◆ Work to be completed ◆
Using the listing below, retype exactly the lines starting at the one with "(string * string);" and ending at the one with "(digest : string)", and include both.

◆ Study material ◆

(** * Coffee-shop drink catalogue: the Flask route handlers of [src/api.py]

    A shallow embedding of [backend/src/api.py].  The five view functions,
    the three error handlers and the [after_request] hook are transcribed
    from the source, statement by statement, as computations that thread the
    drink store and either return or raise.  What the source imports is
    modelled next to them:
    - Flask and werkzeug ([abort], [jsonify], the error-handler lookup,
      the dispatch of a request) as small functions;
    - [json.dumps] and [json.loads] as a printer and a parser;
    - [database/models.py] and [auth/auth.py], which are not part of the
      sources at hand, from the specification: the projections of a drink and
      the checks of the permission guard as functions, storage and token
      verification as interfaces. *)

From Stdlib Require Import ZArith String Ascii List Lia.
From stdpp Require Import base strings list gmap pretty.

Open Scope Z_scope.
Open Scope string_scope.

(** ** Python values that travel through the handlers *)

Set Warnings "-register-all".

(** What [request.get_json()] yields and what [jsonify] accepts.  Numbers are
    the integer literals only; text is ASCII. *)
Inductive json : Type :=
| JNull
| JBool (b : bool)
| JNum (n : Z)
| JStr (s : string)
| JArr (items : list json)
| JObj (members : list (string * json)).

(** Python's [bool(v)], decided by [if title:] and [if recipe:]. *)
Definition truthy (v : json) : bool :=
  match v with
  | JNull => false
  | JBool b => b
  | JNum n => negb (n =? 0)%Z
  | JStr s => negb (String.eqb s "")
  | JArr items => match items with [] => false | _ :: _ => true end
  | JObj members => match members with [] => false | _ :: _ => true end
  end.
Record BlockInfo : Type := { Sha1 : string; Md5 : string; Size : Z }.

(** [map[string]string] with the single key the program writes. *)
Definition CommitMeta : Type := list (string * string).

(** The [interface{}] fields of [UploadJson] hold one of the two shapes
    the program stores in them. *)
Inductive KssField : Type :=
| UploadKss (BlockInfos : list BlockInfo)
| Kss (Stat : string) (NodeUrls : list gjson.Result)
      (SecureKey ContentCacheKey FileMeta : string)
      (CommitMetas : list CommitMeta).

Inductive StorageField : Type :=
| UploadStorage (size : Z) (sha1 : string) (kss : KssField)
                (UploadId : string) (Exists : bool)
| UploadExistedStorage (UploadId : string) (Exists : bool).

Record UploadContent : Type := { Name : string; Storage : StorageField }.

Record UploadJson : Type := { Content : UploadContent }.

(** [url.Values]. *)
Definition Values : Type := list (string * list string).

Inductive Body : Type :=
| BytesBody (b : Buffer)
| StringBody (s : string).

Record Request : Type :=
  { Method : string; URL : string; Header : list (string * string);
    ReqBody : Body }.

Definition Header_Set (k v : string) (r : Request) : Request :=
  {| Method := Method r; URL := URL r;
     Header := Header r ++ [(k, v)]; ReqBody := ReqBody r |}.

(** An HTTP response: what [ioutil.ReadAll] reads of its body, as the JSON
    value [gjson] finds in it, and the error of that read if any. *)
Record Response : Type :=
  { RespBody : gjson.Result; ReadAllErr : option error }.

(** ** Runs: outcome, world and trace *)

Inductive outcome (A : Type) : Type :=
| Returned (a : A)
| Panicked (msg : string).
Arguments Returned {A} a.
Arguments Panicked {A} msg.

Inductive Event : Type :=
| EvStat (path : string) (res : FileInfo + error)
| EvFilePathHash (path alg : string) (digest : string)
| EvOpen (path : string) (res : File + error)
| EvSeek (f : File) (offset : Z)
| EvRead (f : File) (length : Z) (err : option error)
| EvFileStat (f : File)
| EvPostForm (url : string) (form : Values) (res : gjson.Result + error)
| EvUploadBlockDo (req : Request) (res : Response + error)
| EvCreateFile (parentId : string) (payload : UploadJson)
| EvCreateFileDo (req : Request) (res : Response + error).

(** The collaborators of the upload.  [W] is the state of everything
    outside the program: disk, network, server. *)
Class Env (W : Type) : Type :=
  { os_Stat : string -> W -> (FileInfo + error) * W;
    os_OpenFile : string -> W -> (File + error) * W;
    file_Seek : File -> Z -> W -> option error * W;
    file_Read : File -> Buffer -> W -> ((Z -> Byte.byte) * Z * option error) * W;
    file_Stat : File -> W -> (FileInfo + error) * W;
    path_Base : string -> string;
    utils_FilePathHash : string -> string -> W -> string * W;
    utils_FileHash : Buffer -> string -> string;
    json_Marshal : UploadJson -> string + error;
    url_Encode : Values -> string;
    http_NewRequest : string -> string -> Body -> Request + error;
    api_postForm : string -> Values -> W -> (gjson.Result + error) * W;
    HttpClient_Do : Request -> W -> (Response + error) * W;
    ServiceToken : string;
    CreateFile : string;
    UploadFileURL : string }.

Section Monad.
Context {W : Type}.

Definition M (A : Type) : Type := W -> outcome A * W * list Event.

Definition ret {A} (a : A) : M A := fun w => (Returned a, w, []).

Definition panic {A} (msg : string) : M A := fun w => (Panicked msg, w, []).

Definition bind {A B} (m : M A) (f : A -> M B) : M B :=
  fun w =>
    match m w with
    | (Returned a, w1, t1) =>
        match f a w1 with
        | (o, w2, t2) => (o, w2, t1 ++ t2)
        end
    | (Panicked msg, w1, t1) => (Panicked msg, w1, t1)
    end.

(** A call to a collaborator, recorded with its result. *)
Definition call {A} (f : W -> A * W) (ev : A -> Event) : M A :=
  fun w => match f w with (a, w1) => (Returned a, w1, [ev a]) end.

Definition mark (ev : Event) : M unit := fun w => (Returned tt, w, [ev]).

Definition outcome_of {A} (r : outcome A * W * list Event) : outcome A :=
  fst (fst r).
Definition world_of {A} (r : outcome A * W * list Event) : W := snd (fst r).
Definition trace_of {A} (r : outcome A * W * list Event) : list Event := snd r.
(** A requested width of 300 under the identity transform: the renderer is
    handed 200. *)
Lemma Stroke_width_clamped_witness :
  Stroke (pkg := Ref.package) (segmentContext F32.one F32.one (F32.of_Z 300))
  = Some (orZero (Stroke (pkg := Ref.package)
                    (segmentContext F32.one F32.one (F32.of_Z 300)))) /\
  option_map snd
    (lastStroke (orZero (Stroke (pkg := Ref.package)
                           (segmentContext F32.one F32.one (F32.of_Z 300)))))
  = Some (F32.of_Z 200) /\
  (F32.of_Z 200 <? F32.of_Z 200)%f32 = false.
Proof.
  assert (H : Stroke (pkg := Ref.package)
                (segmentContext F32.one F32.one (F32.of_Z 300))
              = Some (orZero (Stroke (pkg := Ref.package)
                                (segmentContext F32.one F32.one (F32.of_Z 300)))))
    by (vm_compute; reflexivity).
  split; [exact H|].
  destruct (Stroke_width_clamped (pkg := Ref.package) _ _ H)
    as (state & ctx1 & paint & Hst & _ & _ & _ & Hr & Hle).
  unfold lastStroke. rewrite Hr. cbn [option_map snd].
  vm_compute in Hst. injection Hst as <-.
  specialize (Hle ltac:(vm_compute; reflexivity)).
  split; [vm_compute; reflexivity | exact Hle].
Defined.

(** A requested width of 1/2 under the identity transform and a fringe width
    of 1: the alphas are multiplied by 1/4 and the width handed on is 1. *)
Lemma Stroke_thin_coverage_witness :
  Stroke (pkg := Ref.package) (segmentContext F32.one F32.one F32.half)
  = Some (orZero (Stroke (pkg := Ref.package)
                    (segmentContext F32.one F32.one F32.half))) /\
  lastStroke (orZero (Stroke (pkg := Ref.package)
                        (segmentContext F32.one F32.one F32.half)))
  = Some (F32.of_ratio 1 4, F32.of_ratio 1 4, F32.one) /\
  clampF (F32.half / F32.one)%f32 F32.zero F32.one = (F32.half / F32.one)%f32.
Proof.
  assert (H : Stroke (pkg := Ref.package)
                (segmentContext F32.one F32.one F32.half)
              = Some (orZero (Stroke (pkg := Ref.package)
                                (segmentContext F32.one F32.one F32.half))))
    by (vm_compute; reflexivity).
  split; [exact H|].
  destruct (Stroke_thin_coverage (pkg := Ref.package) _ _ H)
    as (state & paint & width & Hst & Hr & Hthin & _).
  unfold lastStroke. rewrite Hr.
  vm_compute in Hst. injection Hst as <-.
  destruct (Hthin ltac:(vm_compute; reflexivity)) as (Hi & Ho & Hw & Ha).
  rewrite Hi, Ho, Hw. split; [vm_compute; reflexivity|].
  exact (Ha ltac:(vm_compute; reflexivity) ltac:(vm_compute; reflexivity)).
Defined.

(** * The render state *)

(** ** Assignments to the top state *)

Lemma getState_set_states_last (ctx : Context) (l : list nvgState) (s : nvgState) :
  getState (set_states (l ++ [s]) ctx) = Some s.
Proof.
  rewrite getState_nonempty by (cbn; now destruct l).
  cbn [states set_states]. now rewrite last_last.
Qed.

Lemma updState_inv (f : nvgState -> nvgState) (ctx ctx' : Context) :
  updState f ctx = Some ctx' ->
  exists st, getState ctx = Some st /\
    ctx' = set_states (removelast (states ctx) ++ [f st]) ctx.
Proof.
  unfold updState. destruct (getState ctx) as [st|]; cbn [bind]; [|discriminate].
  intros [= <-]. now exists st.
Qed.

Lemma updState_some (f : nvgState -> nvgState) (ctx : Context) (st : nvgState) :
  getState ctx = Some st ->
  updState f ctx = Some (set_states (removelast (states ctx) ++ [f st]) ctx).
Proof. intros H. unfold updState. now rewrite H. Qed.

Lemma updState_getState (f : nvgState -> nvgState) (ctx ctx' : Context)
  (st : nvgState) :
  getState ctx = Some st -> updState f ctx = Some ctx' ->
  getState ctx' = Some (f st).
Proof.
  intros Hst H. rewrite (updState_some f _ _ Hst) in H. injection H as <-.
  apply getState_set_states_last.
Qed.

Lemma len_removelast_app {X : Type} (l : list X) (v : X) :
  l <> [] -> len_ (removelast l ++ [v]) = len_ l.
Proof.
  intros Hne. destruct (exists_last Hne) as [l' [a ->]].
  rewrite removelast_last, !len_app. reflexivity.
Qed.

Lemma keepsLower_refl (ctx : Context) : keepsLower ctx ctx.
Proof. split; reflexivity. Qed.

Lemma keepsLower_trans (a b c : Context) :
  keepsLower a b -> keepsLower b c -> keepsLower a c.
Proof. intros [H1 H2] [H3 H4]. split; congruence. Qed.

Lemma keepsLower_states (ctx ctx' : Context) :
  states ctx' = states ctx -> keepsLower ctx ctx'.
Proof. intros H. unfold keepsLower. now rewrite H. Qed.

Lemma updState_keepsLower (f : nvgState -> nvgState) (ctx ctx' : Context) :
  updState f ctx = Some ctx' -> keepsLower ctx ctx'.
Proof.
  intros H. destruct (updState_inv _ _ _ H) as (st & Hst & ->).
  pose proof (getState_some_nonempty _ _ Hst) as Hne.
  split; cbn [states set_states].
  - now apply len_removelast_app.
  - now rewrite removelast_last.
Qed.

Section StateCalls.

Context {pkg : Package} {hlp : Helpers}.

Lemma appendCommand_states (vals : list float32) (ctx ctx' : Context) :
  appendCommand vals ctx = Some ctx' -> states ctx' = states ctx.
Proof.
  unfold appendCommand.
  destruct (getState ctx) as [state|]; cbn [bind]; [|discriminate].
  destruct (index vals 0) as [v0|]; cbn [bind]; [|discriminate].
  destruct (negb (F32.to_int v0 =? nvgCLOSE) && negb (F32.to_int v0 =? nvgWINDING)).
  - destruct (index vals (len_ vals - 2)); cbn [bind]; [|discriminate].
    destruct (index vals (len_ vals - 1)); cbn [bind]; [|discriminate].
    destruct (transformCommands _ _); cbn [bind]; [|discriminate].
    now intros [= <-].
  - cbn [bind]. destruct (transformCommands _ _); cbn [bind]; [|discriminate].
    now intros [= <-].
Qed.

Lemma Arc_states (fuel : nat) (cx cy r a0 a1 : float32) (dir : Direction)
  (ctx ctx' : Context) :
  Arc fuel cx cy r a0 a1 dir ctx = Some ctx' -> states ctx' = states ctx.
Proof.
  unfold Arc. destruct (arcSweep fuel a0 a1 dir); cbn [bind]; [|discriminate].
  apply appendCommand_states.
Qed.

Lemma ArcTo_states (fuel : nat) (x1 y1 x2 y2 radius_ : float32)
  (ctx ctx' : Context) :
  ArcTo fuel x1 y1 x2 y2 radius_ ctx = Some ctx' -> states ctx' = states ctx.
Proof.
  unfold ArcTo. destruct (len_ (commands ctx) =? 0); [now intros [= <-]|].
  destruct (arcToDegenerate _ _ _ _ _ _); [apply appendCommand_states|].
  destruct (arcToLegs ctx x1 y1 x2 y2) as [[[dx0 dy0] dx1] dy1].
  destruct (_ <? _)%f32; [apply appendCommand_states|].
  destruct (_ <? _)%f32; apply Arc_states.
Qed.

Lemma Stroke_states (ctx ctx' : Context) :
  Stroke ctx = Some ctx' -> states ctx' = states ctx.
Proof.
  unfold Stroke. destruct (getState ctx) as [state|]; cbn [bind]; [|discriminate].
  destruct (strokeCoverage (fringeWidth ctx) state) as [paint w].
  destruct (flattenPaths ctx) as [ctx1|] eqn:E; cbn [bind]; [|discriminate].
  destruct (existsb _ _); [discriminate|].
  intros [= <-]. destruct (flattenPaths_inv _ _ E) as [c ->].
  match goal with |- states (countStroke ?c) = _ =>
    destruct (countStroke_frame c) as (_ & H & _) end.
  rewrite H. reflexivity.
Qed.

◆ Task answer ◆
  { Method : string; URL : string; Header : list (string * string);
    ReqBody : Body }.

Definition Header_Set (k v : string) (r : Request) : Request :=
  {| Method := Method r; URL := URL r;
     Header := Header r ++ [(k, v)]; ReqBody := ReqBody r |}.

(** An HTTP response: what [ioutil.ReadAll] reads of its body, as the JSON
    value [gjson] finds in it, and the error of that read if any. *)
Record Response : Type :=
  { RespBody : gjson.Result; ReadAllErr : option error }.

(** ** Runs: outcome, world and trace *)

Inductive outcome (A : Type) : Type :=
| Returned (a : A)
| Panicked (msg : string).
Arguments Returned {A} a.
Arguments Panicked {A} msg.

Inductive Event : Type :=
| EvStat (path : string) (res : FileInfo + error)
| EvFilePathHash (path alg : string) (digest : string)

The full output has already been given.